Collected data entries:
******

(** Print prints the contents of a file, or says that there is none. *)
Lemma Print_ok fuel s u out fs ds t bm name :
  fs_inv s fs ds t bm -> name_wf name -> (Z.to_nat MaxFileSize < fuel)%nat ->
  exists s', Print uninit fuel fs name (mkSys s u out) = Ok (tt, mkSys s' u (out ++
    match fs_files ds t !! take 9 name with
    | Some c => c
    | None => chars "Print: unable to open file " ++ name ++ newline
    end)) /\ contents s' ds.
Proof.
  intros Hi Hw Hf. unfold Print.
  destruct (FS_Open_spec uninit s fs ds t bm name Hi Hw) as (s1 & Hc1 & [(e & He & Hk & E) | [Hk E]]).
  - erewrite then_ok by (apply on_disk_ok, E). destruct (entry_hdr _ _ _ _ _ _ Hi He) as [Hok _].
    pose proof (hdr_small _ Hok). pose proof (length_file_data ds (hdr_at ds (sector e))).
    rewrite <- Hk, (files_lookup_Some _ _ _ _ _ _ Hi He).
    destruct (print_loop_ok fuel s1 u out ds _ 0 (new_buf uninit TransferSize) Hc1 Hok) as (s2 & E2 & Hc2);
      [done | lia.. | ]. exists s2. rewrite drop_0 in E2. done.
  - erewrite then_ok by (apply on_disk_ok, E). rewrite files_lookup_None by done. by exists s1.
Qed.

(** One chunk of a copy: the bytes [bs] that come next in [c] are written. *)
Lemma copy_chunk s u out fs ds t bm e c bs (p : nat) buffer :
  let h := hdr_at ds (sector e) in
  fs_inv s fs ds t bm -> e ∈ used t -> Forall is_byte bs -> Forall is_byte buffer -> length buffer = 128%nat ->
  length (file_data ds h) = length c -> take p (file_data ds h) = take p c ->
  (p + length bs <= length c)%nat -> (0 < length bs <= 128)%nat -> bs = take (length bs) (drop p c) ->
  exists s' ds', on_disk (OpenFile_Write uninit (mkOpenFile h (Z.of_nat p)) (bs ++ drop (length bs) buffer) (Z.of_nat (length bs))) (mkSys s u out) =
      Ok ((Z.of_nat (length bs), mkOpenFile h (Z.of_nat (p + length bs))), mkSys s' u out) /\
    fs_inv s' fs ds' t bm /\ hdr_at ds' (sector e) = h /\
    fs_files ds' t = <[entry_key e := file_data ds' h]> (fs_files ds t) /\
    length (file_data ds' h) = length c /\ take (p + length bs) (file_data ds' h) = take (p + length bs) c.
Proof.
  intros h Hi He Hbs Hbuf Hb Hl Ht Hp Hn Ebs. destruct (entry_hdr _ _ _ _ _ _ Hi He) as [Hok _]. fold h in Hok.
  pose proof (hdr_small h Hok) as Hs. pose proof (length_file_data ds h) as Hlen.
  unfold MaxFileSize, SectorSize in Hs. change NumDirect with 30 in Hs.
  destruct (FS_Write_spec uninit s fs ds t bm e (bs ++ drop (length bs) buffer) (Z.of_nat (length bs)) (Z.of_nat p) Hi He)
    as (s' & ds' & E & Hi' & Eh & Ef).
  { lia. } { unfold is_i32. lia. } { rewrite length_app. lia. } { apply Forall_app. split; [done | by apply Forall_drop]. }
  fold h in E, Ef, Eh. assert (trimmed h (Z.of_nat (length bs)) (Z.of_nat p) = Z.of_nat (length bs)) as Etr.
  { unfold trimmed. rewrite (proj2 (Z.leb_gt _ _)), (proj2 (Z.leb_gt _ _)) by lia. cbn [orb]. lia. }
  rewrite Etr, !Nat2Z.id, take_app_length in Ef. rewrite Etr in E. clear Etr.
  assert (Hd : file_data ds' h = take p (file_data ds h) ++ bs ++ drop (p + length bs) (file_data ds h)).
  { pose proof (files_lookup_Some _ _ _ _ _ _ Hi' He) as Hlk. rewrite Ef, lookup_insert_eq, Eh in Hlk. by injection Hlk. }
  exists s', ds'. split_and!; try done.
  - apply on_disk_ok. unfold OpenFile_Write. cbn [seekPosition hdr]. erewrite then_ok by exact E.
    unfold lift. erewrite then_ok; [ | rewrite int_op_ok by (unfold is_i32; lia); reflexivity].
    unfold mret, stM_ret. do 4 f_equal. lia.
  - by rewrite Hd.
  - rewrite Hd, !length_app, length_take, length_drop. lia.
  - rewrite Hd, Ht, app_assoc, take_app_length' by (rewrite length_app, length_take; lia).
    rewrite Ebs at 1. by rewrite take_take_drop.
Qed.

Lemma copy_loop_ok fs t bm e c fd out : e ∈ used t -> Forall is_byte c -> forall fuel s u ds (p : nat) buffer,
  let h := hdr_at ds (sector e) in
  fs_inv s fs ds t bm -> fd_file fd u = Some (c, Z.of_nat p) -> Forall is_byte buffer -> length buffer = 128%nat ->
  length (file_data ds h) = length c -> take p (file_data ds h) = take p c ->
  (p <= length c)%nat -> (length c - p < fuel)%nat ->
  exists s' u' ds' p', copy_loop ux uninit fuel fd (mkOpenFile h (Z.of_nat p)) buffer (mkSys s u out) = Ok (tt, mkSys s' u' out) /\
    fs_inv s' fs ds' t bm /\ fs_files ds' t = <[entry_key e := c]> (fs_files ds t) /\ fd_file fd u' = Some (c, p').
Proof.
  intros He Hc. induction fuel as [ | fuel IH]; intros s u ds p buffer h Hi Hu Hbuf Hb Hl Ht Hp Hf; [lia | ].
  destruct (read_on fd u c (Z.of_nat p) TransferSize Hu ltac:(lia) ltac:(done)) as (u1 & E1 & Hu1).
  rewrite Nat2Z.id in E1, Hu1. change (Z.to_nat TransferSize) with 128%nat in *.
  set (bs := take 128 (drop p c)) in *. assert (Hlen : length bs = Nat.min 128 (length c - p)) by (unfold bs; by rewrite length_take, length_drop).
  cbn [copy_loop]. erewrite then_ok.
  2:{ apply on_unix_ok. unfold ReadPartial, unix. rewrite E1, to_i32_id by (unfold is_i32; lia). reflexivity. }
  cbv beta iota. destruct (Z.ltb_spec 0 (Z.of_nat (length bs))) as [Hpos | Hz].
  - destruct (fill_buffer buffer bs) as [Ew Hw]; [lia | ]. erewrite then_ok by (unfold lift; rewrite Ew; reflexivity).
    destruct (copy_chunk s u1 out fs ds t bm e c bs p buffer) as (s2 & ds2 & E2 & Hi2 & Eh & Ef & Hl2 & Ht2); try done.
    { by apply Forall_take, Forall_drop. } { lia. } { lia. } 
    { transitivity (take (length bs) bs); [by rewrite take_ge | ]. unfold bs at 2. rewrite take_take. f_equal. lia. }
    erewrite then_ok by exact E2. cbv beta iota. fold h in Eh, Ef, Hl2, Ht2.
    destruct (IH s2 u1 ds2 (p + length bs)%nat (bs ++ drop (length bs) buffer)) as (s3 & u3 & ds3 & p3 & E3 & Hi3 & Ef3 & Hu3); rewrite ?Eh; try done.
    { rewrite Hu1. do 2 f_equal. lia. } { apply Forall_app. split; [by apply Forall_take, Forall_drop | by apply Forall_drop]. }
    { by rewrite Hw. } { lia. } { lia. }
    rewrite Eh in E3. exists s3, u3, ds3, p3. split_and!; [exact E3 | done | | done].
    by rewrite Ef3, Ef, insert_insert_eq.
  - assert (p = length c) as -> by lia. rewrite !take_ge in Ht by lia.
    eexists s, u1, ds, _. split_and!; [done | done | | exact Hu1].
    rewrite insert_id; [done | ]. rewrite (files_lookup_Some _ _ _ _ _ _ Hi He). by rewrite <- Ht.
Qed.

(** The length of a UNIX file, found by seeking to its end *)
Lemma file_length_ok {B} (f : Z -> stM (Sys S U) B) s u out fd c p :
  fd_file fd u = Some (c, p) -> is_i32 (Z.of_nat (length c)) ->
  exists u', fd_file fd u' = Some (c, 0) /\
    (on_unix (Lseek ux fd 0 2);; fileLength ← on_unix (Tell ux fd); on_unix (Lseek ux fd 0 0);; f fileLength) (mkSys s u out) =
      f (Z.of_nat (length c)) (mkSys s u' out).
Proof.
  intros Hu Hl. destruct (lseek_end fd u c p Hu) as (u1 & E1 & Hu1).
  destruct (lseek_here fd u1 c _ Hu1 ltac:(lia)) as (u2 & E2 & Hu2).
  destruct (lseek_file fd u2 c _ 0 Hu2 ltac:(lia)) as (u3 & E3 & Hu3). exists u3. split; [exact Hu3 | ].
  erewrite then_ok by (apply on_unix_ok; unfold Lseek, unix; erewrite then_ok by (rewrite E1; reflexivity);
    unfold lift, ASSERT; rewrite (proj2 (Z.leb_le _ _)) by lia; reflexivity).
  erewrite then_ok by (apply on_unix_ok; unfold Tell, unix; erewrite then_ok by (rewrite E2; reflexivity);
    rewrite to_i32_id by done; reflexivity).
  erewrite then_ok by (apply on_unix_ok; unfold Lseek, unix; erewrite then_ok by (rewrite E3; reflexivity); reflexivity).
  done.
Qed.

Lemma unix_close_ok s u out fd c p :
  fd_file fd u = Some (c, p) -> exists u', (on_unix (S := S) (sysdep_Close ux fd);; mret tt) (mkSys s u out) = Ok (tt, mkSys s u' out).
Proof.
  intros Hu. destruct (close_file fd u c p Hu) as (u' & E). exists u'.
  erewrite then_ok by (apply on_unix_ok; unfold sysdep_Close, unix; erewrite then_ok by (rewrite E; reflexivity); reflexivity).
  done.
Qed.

******

An exact copy of the lines above, from the one containing "as (s' & ds' & E & Hi' & Eh & Ef)." through the one containing "unfold lift. erewrite", is the whole of the answer.

SOLUTION TO THIS EXERCISE:
    as (s' & ds' & E & Hi' & Eh & Ef).
  { lia. } { unfold is_i32. lia. } { rewrite length_app. lia. } { apply Forall_app. split; [done | by apply Forall_drop]. }
  fold h in E, Ef, Eh. assert (trimmed h (Z.of_nat (length bs)) (Z.of_nat p) = Z.of_nat (length bs)) as Etr.
  { unfold trimmed. rewrite (proj2 (Z.leb_gt _ _)), (proj2 (Z.leb_gt _ _)) by lia. cbn [orb]. lia. }
  rewrite Etr, !Nat2Z.id, take_app_length in Ef. rewrite Etr in E. clear Etr.
  assert (Hd : file_data ds' h = take p (file_data ds h) ++ bs ++ drop (p + length bs) (file_data ds h)).
  { pose proof (files_lookup_Some _ _ _ _ _ _ Hi' He) as Hlk. rewrite Ef, lookup_insert_eq, Eh in Hlk. by injection Hlk. }
  exists s', ds'. split_and!; try done.
  - apply on_disk_ok. unfold OpenFile_Write. cbn [seekPosition hdr]. erewrite then_ok by exact E.
    unfold lift. erewrite then_ok; [ | rewrite int_op_ok by (unfold is_i32; lia); reflexivity].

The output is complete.